Editorial

No trust, no problem? Why identity security is central to generative AI in government

When it comes to generative AI, how can the government to innovate at speed without undermining security and public confidence?

Posted 1 October 2025 by Christine Horton


When it comes to generative AI, how can the government to innovate at speed without undermining security and public confidence? That was the question put to Stephen Mowll, area VP for solutions engineering, EMEA at SailPoint, at this week’s Think Digital Identity and Cybersecurity for Government event.

Speaking about AI adoption with Rob Anderson, chief analyst for central government at GlobalData, Mowll noted: “Everyone’s talking about it. It’s the buzzword. But when you look in the market, a lot of people are still struggling,” he said. “People want the efficiency gains, the insights, the capabilities. But there seems to be progressing too quickly – a lot of investment has gone in without necessarily people gaining the benefits they were hoping for.”

The trust gap

The discussion returned repeatedly to the issue of trust. For Mowll, identity is at the heart of the problem.

“When we’re bringing people into our organisations, we’re giving them access to our data without necessarily truly understanding their business context for being there,” he said. “What access should this person have? When should we remove their access? And then we expand that into machine identities – accounts created to automate things for us. What’s their context? How do we understand when their access needs to change, and if it changes, do we know if it’s valid?”

Without clarity on these questions, the risk of misuse rises sharply. Mowll warned: “Every couple of weeks, you’ll read in the news about someone gaining access to information they shouldn’t via an AI agent. That’s a fundamental misunderstanding of the context of the different actors within the relationship.”

Legacy systems, new challenges

Public sector organisations also face the added complexity of siloed legacy systems. The danger, said Mowll, is that agencies can modernise without building in security from the outset.

“When we see innovation, we want it. And then some of that stuff seems to fall by the wayside,” he said. “We need frameworks, structures that give us context – that let us modernise, but in a trusted way.”

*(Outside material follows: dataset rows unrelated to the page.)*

(* ===== verification/SampleChain.v ===== *)
(** * A concrete chain

    An instance of the curve operations and the devnet genesis state, used to evaluate
    the model on concrete inputs. *)
From stdpp Require Import prelude strings gmap.
From Stdlib Require Import ZArith Lia.
From S2P Require Import Prelude TypesCurrency TypesData TypesEncoding TypesHash SampleCrypto.
From S2P Require Import TypesPolicy TypesPolicySpec ConsensusWork ConsensusState ConsensusQday.
From S2P Require Import ConsensusMerkle ConsensusDifficulty ConsensusMidState ConsensusApply.
From S2P Require Import ConsensusValidateV1 ConsensusValidate.
From S2P Require Import ChainQday.

Module SampleChain.

(** The additive group of integers modulo [2^252] stands for the curve. *)
Definition order : Z := 2 ^ 252.
Definition base : Z := le_decode devnetCanary mod order.
Definition edwards : Edwards25519 :=
  {| ed_Point := Z; ed_Scalar := Z;
     Point_SetBytes := fun b => if (length b =? 32)%nat then Some (le_decode b) else None;
     Point_Bytes := fun p => if p =? base then devnetCanary else le_encode 32 p;
     Point_Equal := Z.eqb; NewIdentityPoint := 0; MultByCofactor := fun p => (8 * p) mod order;
     SetCanonicalBytes := fun b =>
       if (length b =? 32)%nat && (le_decode b <? order) then Some (le_decode b) else None;
     Scalar_Equal := Z.eqb; NewScalar := 0; ScalarBaseMult := fun s => (s * base) mod order |}.

#[export] Existing Instance Sample.crypto.
#[export] Existing Instance edwards.

Definition timestamp : Time := time_Unix 1788998400.
Definition domain : bytes := replicate 32 7.
Definition params : QdayParams := launchParams true [] domain.
Definition network : Network := launchNetwork true timestamp [] domain.

(** A state whose next block has height [h]. *)
Definition at_height (h : Z) : State :=
  {| s_QdayHeight := 0; s_Network := network;
     s_Index := {| ci_Height := u64 (h - 1); ci_ID := zeroHash |};
     s_PrevTimestamps := []; s_Depth := []; s_ChildTarget := [];
     s_SiafundTaxRevenue := Currency.ZeroCurrency; s_OakTime := 0; s_OakTarget := [];
     s_FoundationSubsidyAddress := []; s_FoundationManagementAddress := [];
     s_TotalWork := []; s_Difficulty := []; s_OakWork := [];
     s_Elements := emptyAccumulator; s_Attestations := 0 |}.

Definition element (v : Currency) (maturity : Z) : SiacoinElement :=
  {| sce_ID := zeroHash; sce_StateElement := unassigned;
     sce_SiacoinOutput := {| sco_Value := v; sco_Address := zeroHash |};
     sce_MaturityHeight := maturity |}.

(** The devnet chain after its genesis block. *)
Definition keys : QdayPrivateKeys := Eval vm_compute in ex_private 5.
Definition owner : Address := Eval vm_compute in QdayKeys_Address (qp_Public keys).
Definition no_json (n : Network) : bytes := [].
Definition genesis : Block := genesisBlock no_json network owner timestamp (qd_PremineAmount params).
Definition genesis_supplement : V1BlockSupplement :=
  {| bs_Transactions := [{| ts_SiacoinInputs := []; ts_SiafundInputs := [];
                            ts_RevisedFileContracts := []; ts_StorageProofs := [] |}];
     bs_ExpiringFileContracts := [] |}.
Definition after_genesis : outcome (State * ApplyUpdate) :=
  s ← GenesisState network; ApplyBlock s genesis genesis_supplement timestamp.
Definition tip : State := Eval vm_compute in
  match after_genesis with Ok (s, _) => s | _ => at_height 1 end.

Lemma fmap_fst_ok {A B} (m : outcome (A * B)) a : fst <$> m = Ok a -> exists b, m = Ok (a, b).
Proof. destruct m as [[x y]| |]; [|done|done]. intros [= ->]. by exists y. Qed.

Lemma after_genesis_state : fst <$> after_genesis = Ok tip.
Proof. vm_cast_no_check (eq_refl (Ok tip)). Qed.
Lemma after_genesis_ok : exists au, after_genesis = Ok (tip, au).
Proof. by apply fmap_fst_ok, after_genesis_state. Qed.

(** ** A block with two transfers

    The first spends the premine, the second an output of the first and carries the
    canary proof. *)
Definition premine : SiacoinElement := Eval vm_compute in
  match after_genesis with
  | Ok (_, au) => match au_sces au with
                  | d :: _ => sced_SiacoinElement d
                  | [] => element Currency.ZeroCurrency 0
                  end
  | _ => element Currency.ZeroCurrency 0
  end.

Definition unsigned (parent : SiacoinElement) (outs : list SiacoinOutput) (fee : Currency)
    (data : bytes) (sp : SatisfiedPolicy) : V2Transaction :=
  {| v2tx_SiacoinInputs := [{| v2sci_Parent := parent; v2sci_SatisfiedPolicy := sp |}];
     v2tx_SiacoinOutputs := outs; v2tx_SiafundInputs := []; v2tx_SiafundOutputs := [];
     v2tx_FileContracts := []; v2tx_FileContractRevisions := []; v2tx_FileContractResolutions := [];
     v2tx_Attestations := []; v2tx_ArbitraryData := data; v2tx_NewFoundationAddress := None;
     v2tx_MinerFee := fee |}.

Definition no_policy : SatisfiedPolicy :=
  {| sat_Policy := AnyoneCanSpend; sat_Signatures := []; sat_Preimages := [] |}.

Definition signed (parent : SiacoinElement) (outs : list SiacoinOutput) (fee : Currency)
    (data : bytes) : V2Transaction :=
  let policy := {| sat_Policy := QdayKeys_Policy (qp_Public keys); sat_Signatures := [];
                   sat_Preimages := [] |} in
  let h := InputSigHash tip (unsigned parent outs fee data policy) in
  unsigned parent outs fee data
    match QdayPrivateKeys_Sign keys h with Ok w => w | _ => no_policy end.

Definition pay (n : Z) : SiacoinOutput := {| sco_Value := coins n; sco_Address := owner |}.
Definition envelope (kind nonce : Z) (ks : list QdayKeys) (w : bytes) : bytes :=
  QdayEnvelope_Encode {| qe_Kind := kind; qe_Nonce := nonce; qe_Keys := ks; qe_Witness := w |}.

Definition transfer1 : V2Transaction :=
  signed premine [pay 300000; pay 199999] (coins 1) (envelope QdayTransfer 1 [] (zeros 32)).
Definition change : SiacoinElement :=
  {| sce_ID := V2SiacoinOutputID (V2Transaction_ID transfer1) 1; sce_StateElement := unassigned;
     sce_SiacoinOutput := pay 199999; sce_MaturityHeight := 1 |}.
Definition transfer2 : V2Transaction :=
  signed change [pay 199997] (coins 2) (envelope QdayCanaryProof 0 [] (1 :: zeros 31)).
Definition coinbase : V2Transaction :=
  let t := unsigned premine [] Currency.ZeroCurrency
             (envelope QdayCoinbase 0 [qp_Public keys] (zeros 32)) no_policy in
  {| v2tx_SiacoinInputs := []; v2tx_SiacoinOutputs := []; v2tx_SiafundInputs := [];
     v2tx_SiafundOutputs := []; v2tx_FileContracts := []; v2tx_FileContractRevisions := [];
     v2tx_FileContractResolutions := []; v2tx_Attestations := [];
     v2tx_ArbitraryData := v2tx_ArbitraryData t; v2tx_NewFoundationAddress := None;
     v2tx_MinerFee := Currency.ZeroCurrency |}.

Definition with_nonce (nonce : Z) : Block :=
  {| b_ParentID := ci_ID (s_Index tip); b_Nonce := nonce;
     b_Timestamp := time_Add timestamp (2 * Second); b_MinerPayouts := [pay 11];
     b_Transactions := [];
     b_V2 := Some {| v2b_Height := 1;
                     v2b_Commitment := Commitment tip owner [] [coinbase; transfer1; transfer2];
                     v2b_Transactions := [coinbase; transfer1; transfer2] |} |}.

(** The nonce meets the proof-of-work target. *)
Definition block1 : Block := with_nonce 4558.
Definition no_supplement : V1BlockSupplement :=
  {| bs_Transactions := []; bs_ExpiringFileContracts := [] |}.

Lemma transfer1_valid : ValidateV2Transaction (NewMidState tip) transfer1 = Ok tt.
Proof. vm_cast_no_check (eq_refl (Ok tt)). Qed.
Lemma transfer1_applies : exists ms, ApplyV2Transaction (NewMidState tip) transfer1 = Ok ms.
Proof.
  assert (match ApplyV2Transaction (NewMidState tip) transfer1 with Ok _ => true | _ => false end = true)
    as H by vm_cast_no_check (eq_refl true).
  destruct (ApplyV2Transaction _ _) as [ms| |]; [by exists ms|done|done].
Qed.
Lemma block1_valid : ValidateBlock tip block1 no_supplement = Ok tt.
Proof. vm_cast_no_check (eq_refl (Ok tt)). Qed.

Definition after_block1 : outcome (State * ApplyUpdate) :=
  ApplyBlock tip block1 no_supplement timestamp.

(** The height at which the decay starts, set by the proof in the block. *)
Lemma after_block1_activates : (fun r => s_QdayHeight (fst r)) <$> after_block1 = Ok 2.
Proof. vm_cast_no_check (eq_refl (Ok 2)). Qed.
Lemma block1_applies : exists s au, after_block1 = Ok (s, au) /\ s_QdayHeight s = 2.
Proof.
  pose proof after_block1_activates as H. destruct after_block1 as [[s au]| |]; [|done|done].
  injection H as H. by exists s, au.
Qed.
End SampleChain.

He pointed to examples from industry where repeated attempts to centralise and modernise applications failed because identity and access management were not addressed. More successful organisations “score-carded all their applications – not just in terms of modernisation but also understanding the service they provide and the identities that relate to them. That helped them quantify which applications to modernise first, and what value they would get.”

For government, the value criteria may differ from the private sector, but the principle is the same. “Being able to trust a service, being able to understand the value to the citizen and the department – that just makes such a huge difference,” said Mowll. “It brings people together when they know what you’re working towards.”

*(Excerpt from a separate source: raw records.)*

(* ===== verification/ConsensusMidStateSpec.v ===== *)
(** * The intra-block state: framing and invariants

    What each [MidState] operation leaves alone, and what a sequence of them records. *)
From stdpp Require Import prelude strings gmap.
From Stdlib Require Import ZArith Lia.
From S2P Require Import Prelude TypesCurrency TypesData TypesEncoding TypesHash TypesPolicy.
From S2P Require Import ConsensusWork ConsensusState ConsensusQday ConsensusMidState.

(** ** Loops and preorders *)
Lemma for_each_rel {A St} (R : St -> St -> Prop) `{!PreOrder R} (l : list A) i s s' body :
  (forall j x t t', x ∈ l -> body j x t = Ok t' -> R t t') ->
  for_each l i s body = Ok s' -> R s s'.
Proof.
  revert i s. induction l as [|x l IH]; intros i s Hb H; cbn in H; [by inv H|].
  destruct (body i x s) as [t| |] eqn:E; try discriminate. cbn in H.
  transitivity t; [by eapply Hb; [constructor|]|].
  eapply IH; [|done]. intros j y u u' Hy. apply Hb. by constructor.
Qed.

(** What no operation on the diffs changes, and what it may only extend. *)
Record frame (ms ms' : MidState) : Prop := {
  fr_base : ms_base ms' = ms_base ms;
  fr_proved : ms_qdayProved ms' = ms_qdayProved ms;
  fr_spends : forall id, is_Some (ms_spends ms !! id) -> is_Some (ms_spends ms' !! id) }.

Global Instance frame_preorder : PreOrder frame.
Proof.
  split; [by intros ms; split|].
  intros a b c [H1 H2 H3] [H4 H5 H6]. split; [congruence|congruence|auto].
Qed.

Create HintDb midstate.

Lemma frame_same ms ms' : ms_base ms' = ms_base ms -> ms_qdayProved ms' = ms_qdayProved ms ->
  ms_spends ms' = ms_spends ms -> frame ms ms'.
Proof. intros H1 H2 H3. split; [done|done|by rewrite H3]. Qed.

Lemma modify_sced_frame ms id f ms' : modify_sced ms id f = Ok ms' ->
  frame ms ms' /\ ms_spends ms' = ms_spends ms.
Proof.
  unfold modify_sced, recordSiacoinElement. intros H.
  destruct (ms_elements ms !! id); ok_step H; inv H; (split; [by apply frame_same|done]).
Qed.
Lemma modify_sfed_frame ms id f ms' : modify_sfed ms id f = Ok ms' ->
  frame ms ms' /\ ms_spends ms' = ms_spends ms.
Proof.
  unfold modify_sfed, recordSiafundElement. intros H.
  destruct (ms_elements ms !! id); ok_step H; inv H; (split; [by apply frame_same|done]).
Qed.
Lemma modify_fced_frame ms id f ms' : modify_fced ms id f = Ok ms' ->
  frame ms ms' /\ ms_spends ms' = ms_spends ms.
Proof.
  unfold modify_fced, recordFileContractElement. intros H.
  destruct (ms_elements ms !! id); ok_step H; inv H; (split; [by apply frame_same|done]).
Qed.
Lemma modify_v2fced_frame ms id f ms' : modify_v2fced ms id f = Ok ms' ->
  frame ms ms' /\ ms_spends ms' = ms_spends ms.
Proof.
  unfold modify_v2fced, recordV2FileContractElement. intros H.
  destruct (ms_elements ms !! id); destruct (_ !! _) in H; try discriminate; ok_step H; inv H;
    (split; [by apply frame_same|done]).
Qed.

Lemma frame_spend ms id txid : frame ms (set_spends ms (<[id := txid]> (ms_spends ms))).
Proof.
  split; [done|done|]. cbn. intros k Hk. destruct (decide (id = k)) as [->|Hne].
  - by rewrite lookup_insert_eq.
  - by rewrite lookup_insert_ne.
Qed.

Ltac frame_step :=
  match goal with
  | H : modify_sced _ _ _ = Ok _ |- _ => apply modify_sced_frame in H as [H _]
  | H : modify_sfed _ _ _ = Ok _ |- _ => apply modify_sfed_frame in H as [H _]
  | H : modify_fced _ _ _ = Ok _ |- _ => apply modify_fced_frame in H as [H _]
  | H : modify_v2fced _ _ _ = Ok _ |- _ => apply modify_v2fced_frame in H as [H _]
  end.

Lemma create_frame ms id sco ms' : createSiacoinElement ms id sco = Ok ms' -> frame ms ms'.
Proof. unfold createSiacoinElement. intros H. by frame_step. Qed.
Lemma createImmature_frame ms id sco ms' :
  createImmatureSiacoinElement ms id sco = Ok ms' -> frame ms ms'.
Proof.
  unfold createImmatureSiacoinElement. intros H. ok_step H. apply create_frame in E.
  frame_step. by transitivity v.
Qed.
Lemma spend_frame ms sce txid ms' : spendSiacoinElement ms sce txid = Ok ms' ->
  frame ms ms' /\ is_Some (ms_spends ms' !! sce_ID sce).
Proof.
  unfold spendSiacoinElement. intros H. ok_step H. inv H. frame_step.
  split; [|cbn; by rewrite lookup_insert_eq].
  transitivity v; [done|apply frame_spend].
Qed.
Lemma spendSiafund_frame ms sfe txid ms' : spendSiafundElement ms sfe txid = Ok ms' -> frame ms ms'.
Proof.
  unfold spendSiafundElement. intros H. ok_step H. inv H. frame_step.
  transitivity v; [done|apply frame_spend].
Qed.
Lemma createSiafund_frame ms id sfo ms' : createSiafundElement ms id sfo = Ok ms' -> frame ms ms'.
Proof. unfold createSiafundElement. intros H. by frame_step. Qed.
Lemma set_revenue_frame ms c : frame ms (set_revenue ms c).
Proof. by apply frame_same. Qed.
Lemma createFC_frame ms id fc ms' : createFileContractElement ms id fc = Ok ms' -> frame ms ms'.
Proof.
  unfold createFileContractElement. intros H. do 2 ok_step H. inv H. frame_step.
  transitivity v; [done|apply set_revenue_frame].
Qed.
Lemma reviseFC_frame ms fce rev ms' : reviseFileContractElement ms fce rev = Ok ms' -> frame ms ms'.
Proof. unfold reviseFileContractElement. intros H. by frame_step. Qed.
Lemma resolveFC_frame ms fce valid txid ms' :
  resolveFileContractElement ms fce valid txid = Ok ms' -> frame ms ms'.
Proof.
  unfold resolveFileContractElement. intros H. ok_step H. inv H. frame_step.
  transitivity v; [done|apply frame_spend].
Qed.
Lemma createV2FC_frame ms id fc ms' : createV2FileContractElement ms id fc = Ok ms' -> frame ms ms'.
Proof.
  unfold createV2FileContractElement. intros H. do 3 ok_step H. inv H. frame_step.
  transitivity v; [done|apply set_revenue_frame].
Qed.
Lemma reviseV2FC_frame ms fce rev ms' :
  reviseV2FileContractElement ms fce rev = Ok ms' -> frame ms ms'.
Proof. unfold reviseV2FileContractElement. intros H. by frame_step. Qed.
Lemma resolveV2FC_frame ms fce res txid ms' :
  resolveV2FileContractElement ms fce res txid = Ok ms' -> frame ms ms'.
Proof.
  unfold resolveV2FileContractElement. intros H. ok_step H. inv H. frame_step.
  transitivity v; [done|apply frame_spend].
Qed.
Lemma attest_frame ms id a : frame ms (createAttestationElement ms id a).
Proof. by apply frame_same. Qed.
Lemma set_foundation_frame ms a b c : frame ms (set_foundation ms a b c).
Proof. by apply frame_same. Qed.

#[export] Hint Resolve create_frame createImmature_frame spendSiafund_frame createSiafund_frame
  createFC_frame reviseFC_frame resolveFC_frame createV2FC_frame reviseV2FC_frame resolveV2FC_frame
  set_revenue_frame attest_frame set_foundation_frame : midstate.

Section Apply.
Context {crypto : Crypto}.

Lemma create_all_frame id outs ms ms' : create_all id outs ms = Ok ms' -> frame ms ms'.
Proof. apply (for_each_rel frame). intros; eauto with midstate. Qed.
Lemma create_all_immature_frame id outs ms ms' :
  create_all_immature id outs ms = Ok ms' -> frame ms ms'.
Proof. apply (for_each_rel frame). intros; eauto with midstate. Qed.

Lemma applyResolution_frame txid fcr ms ms' : applyResolution txid fcr ms = Ok ms' -> frame ms ms'.
Proof.
  unfold applyResolution. intros H. do 2 ok_step H. destruct v0 as [[ms1 renter] host]. ok_step H.
  apply resolveV2FC_frame in E. apply createImmature_frame in E1, H.
  assert (frame v ms1) as Hm.
  { destruct (res_Resolution fcr).
    - ok_step E0. inv E0. eauto with midstate.
    - by inv E0.
    - by inv E0. }
  transitivity v; [done|]. transitivity ms1; [done|]. by transitivity v0.
Qed.

(** The inputs of a v2 transaction are recorded as spent. *)
Lemma spend_inputs_frame txid (l : list V2SiacoinInput) i ms ms' :
  for_each l i ms (fun _ sci ms =>
    spendSiacoinElement ms (SiacoinElement_Share (v2sci_Parent sci)) txid) = Ok ms' ->
  frame ms ms' /\ forall sci, sci ∈ l -> is_Some (ms_spends ms' !! sce_ID (v2sci_Parent sci)).
Proof.
  revert i ms. induction l as [|sci l IH]; intros i ms H; cbn [for_each] in H.
  - inv H. split; [done|]. intros ? Hx. by apply not_elem_of_nil in Hx.
  - ok_step H. apply spend_frame in E as [Hf Hs]. apply IH in H as [Hf' Hs'].
    split; [by transitivity v|]. intros x Hx. apply elem_of_cons in Hx as [->|Hx]; [|by apply Hs'].
    by apply (fr_spends _ _ Hf').
Qed.

(** The effect of [ApplyV2Transaction] on the fields outside the diffs. *)
Record applied (txn : V2Transaction) (ms ms' : MidState) : Prop := {
  ap_base : ms_base ms' = ms_base ms;
  ap_proved : ms_qdayProved ms' = ms_qdayProved ms || (isQday (ms_base ms) && is_canary_proof txn);
  ap_mono : forall id, is_Some (ms_spends ms !! id) -> is_Some (ms_spends ms' !! id);
  ap_spent : forall sci, sci ∈ v2tx_SiacoinInputs txn ->
    is_Some (ms_spends ms' !! sce_ID (v2sci_Parent sci)) }.

Lemma frame_applied txn ms a b : frame a b -> applied txn ms a -> applied txn ms b.
Proof. intros [H1 H2 H3] [H4 H5 H6 H7]. split; [congruence|congruence|auto|auto]. Qed.

Lemma ApplyV2Transaction_applied txn ms ms' : ApplyV2Transaction ms txn = Ok ms' -> applied txn ms ms'.
Proof.
  unfold ApplyV2Transaction. set (ms0 := if _ && _ then _ else _). intros H.
  do 8 ok_step H. injection H as <-.
  assert (applied txn ms v) as H0.
  { apply spend_inputs_frame in E as [[Hb Hp Hs] Hin].
    subst ms0. destruct (isQday (ms_base ms) && is_canary_proof txn) eqn:Eq; cbn in *; split; auto.
    - by rewrite Hp, Eq, orb_true_r.
    - by rewrite Hp, Eq, orb_false_r. }
  assert (frame v v6) as Hf.
  { apply create_all_frame in E0.
    transitivity v0; [done|]. transitivity v1.
    { revert E1. apply (for_each_rel frame). intros j sfi t t' _ Hb. do 2 ok_step Hb.
      transitivity v7; eauto with midstate. }
    transitivity v2; [revert E2; apply (for_each_rel frame); intros; eauto with midstate|].
    transitivity v3; [revert E3; apply (for_each_rel frame); intros; eauto with midstate|].
    transitivity v4; [revert E4; apply (for_each_rel frame); intros; eauto with midstate|].
    transitivity v5; [revert E5; apply (for_each_rel frame); intros; by eapply applyResolution_frame|].
    revert E6. apply (for_each_rel frame). intros j a t t' _ [= <-]. apply attest_frame. }
  apply (frame_applied _ _ v); [|done].
  destruct (v2tx_NewFoundationAddress txn); [|done].
  transitivity v6; [done|apply set_foundation_frame].
Qed.

Lemma ApplyTransaction_frame txn ts ms ms' : ApplyTransaction ms txn ts = Ok ms' -> frame ms ms'.
Proof.
  unfold ApplyTransaction. intros H. do 7 ok_step H.
  transitivity v.
  { revert E. apply (for_each_rel frame). intros j sci t t' _ Hb. ok_step Hb.
    destruct v6; [|done]. by apply spend_frame in Hb as [? _]. }
  transitivity v0; [by eapply create_all_frame|].
  transitivity v1.
  { revert E1. apply (for_each_rel frame). intros j sfi t t' _ Hb. ok_step Hb.
    destruct v6; [|done]. do 2 ok_step Hb. transitivity v7; eauto with midstate. }
  transitivity v2; [revert E2; apply (for_each_rel frame); intros; eauto with midstate|].
  transitivity v3; [revert E3; apply (for_each_rel frame); intros; eauto with midstate|].
  transitivity v4.
  { revert E4. apply (for_each_rel frame). intros j fcr t t' _ Hb. ok_step Hb.
    destruct v6; [|done]. eauto with midstate. }
  transitivity v5.
  { revert E5. apply (for_each_rel frame). intros j sp t t' _ Hb. ok_step Hb.
    destruct v6; [|done]. ok_step Hb. transitivity v6; [eauto with midstate|].
    by eapply create_all_immature_frame. }
  destruct (_ <=? _); [|by inv H]. injection H as <-. clear. generalize (tx_ArbitraryData txn).
  intros l. revert v5. induction l as [|arb l IH]; intros ms; [done|]. cbn.
  etransitivity; [|apply IH]. case_match; [apply set_foundation_frame|done].
Qed.

(** Everything [ApplyBlock] does after the transactions. *)
Lemma MidState_ApplyBlock_inv ms b bs ms' : MidState_ApplyBlock ms b bs = Ok ms' ->
  exists ms1 ms2,
    for_each (b_Transactions b) 0 ms (fun i txn ms =>
      match bs_Transactions bs !! i with
      | Some ts => ApplyTransaction ms txn ts
      | None => index_out_of_range
      end) = Ok ms1 /\
    for_each (V2Transactions b) 0 ms1 (fun _ txn ms => ApplyV2Transaction ms txn) = Ok ms2 /\
    frame ms2 ms'.
Proof.
  unfold MidState_ApplyBlock. intros H. destruct (_ && _) in H; [discriminate|]. do 6 ok_step H.
  inv H. exists v, v0. split; [done|]. split; [done|].
  transitivity v1; [by eapply create_all_immature_frame|].
  transitivity v3.
  { destruct v2; [by eapply createImmature_frame|by inv E3]. }
  transitivity v4; [|apply set_foundation_frame].
  revert E4. apply (for_each_rel frame). intros j fce t t' _ Hb.
  destruct (ms_isSpent t (fce_ID fce)); [by inv Hb|]. ok_step Hb.
  transitivity v5; [eauto with midstate|by eapply create_all_immature_frame].
Qed.
End Apply.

Asked how to embed security across the lifecycle, Mowll indicated that policy alone is not enough. “We put a policy in place and expect people to just know it’s there. That’s not the case,” he said. Instead, he argued, departments need to think like advertisers – bringing the message into everyday working life. “Some of the most secure government organisations I’ve seen have created whole programmes of advertising, making security part of the culture. That’s when things really change.”

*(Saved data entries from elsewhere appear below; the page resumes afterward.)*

(* ===== verification/ConsensusBlockSpec.v ===== *)
(** * Accepted QDAY blocks

    Rule induction over the runs of [ConsensusValidateSpec]: no double spend, every
    input exists, no inflation, one activation, and application without panic. *)
From stdpp Require Import prelude strings gmap.
From Stdlib Require Import ZArith Lia.
From S2P Require Import Prelude TypesCurrency TypesData TypesEncoding TypesHash TypesPolicy.
From S2P Require Import TypesPolicySpec ConsensusWork ConsensusState ConsensusMerkle ConsensusQday.
From S2P Require Import ConsensusQdaySpec ConsensusMidState ConsensusMidStateSpec.
From S2P Require Import ConsensusDifficulty ConsensusApply.
From S2P Require Import ConsensusValidateV1 ConsensusValidate ConsensusValidateSpec.
From S2P Require Import SampleCrypto ChainQday SampleChain.

(** ** The siacoin diffs of a QDAY block *)

(** [modify_sced] touches exactly the entry of its identifier. *)
Lemma modify_sced_effect ms id f ms' : modify_sced ms id f = Ok ms' ->
  exists i d,
    ms_elements ms' = <[id := i]> (ms_elements ms) /\ ms_sces ms' !! i = Some (f d) /\
    (forall j, j <> i -> ms_sces ms' !! j = ms_sces ms !! j) /\
    (ms_elements ms !! id = Some i /\ ms_sces ms !! i = Some d \/
     ms_elements ms !! id = None /\ i = length (ms_sces ms) /\ d = zeroSCED).
Proof.
  unfold modify_sced, recordSiacoinElement, update_at. intros H.
  destruct (ms_elements ms !! id) as [i|] eqn:Ei.
  - destruct (ms_sces ms !! i) as [d|] eqn:Ed; [|done]. inv H. exists i, d. cbn.
    split; [by rewrite insert_id|]. split; [by apply list_lookup_insert_eq; eapply lookup_lt_Some|].
    split; [intros j Hj; by apply list_lookup_insert_ne|by left].
  - cbn [ms_sces set_elements set_sces ms_with] in H.
    rewrite list_lookup_middle in H by done. inv H.
    exists (length (ms_sces ms)), zeroSCED. cbn. split; [done|].
    split; [apply list_lookup_insert_eq; rewrite length_app; cbn; lia|].
    split; [|by right]. intros j Hj. rewrite list_lookup_insert_ne by done.
    destruct (decide (j < length (ms_sces ms))%nat); [by apply lookup_app_l|].
    rewrite lookup_ge_None_2 by (rewrite length_app; cbn; lia).
    symmetry. apply lookup_ge_None_2. lia.
Qed.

A public-private partnership

Mowll also emphasised the importance of collaboration. “The speed of adoption around AI is increasingly done when it’s brought together with the public and private sector,” he said. Many private firms have already embedded AI safely into their technologies, offering government a chance to learn and adopt without starting from scratch.

Ultimately, his message to the public sector was one of cautious optimism. AI can modernise services and unlock efficiency, but only if identity and trust are placed at the centre. “If we keep that foundation – if we build secure from the start – then we’re going to be far more successful. The rate of pace of change will keep up, but it will be trusted.”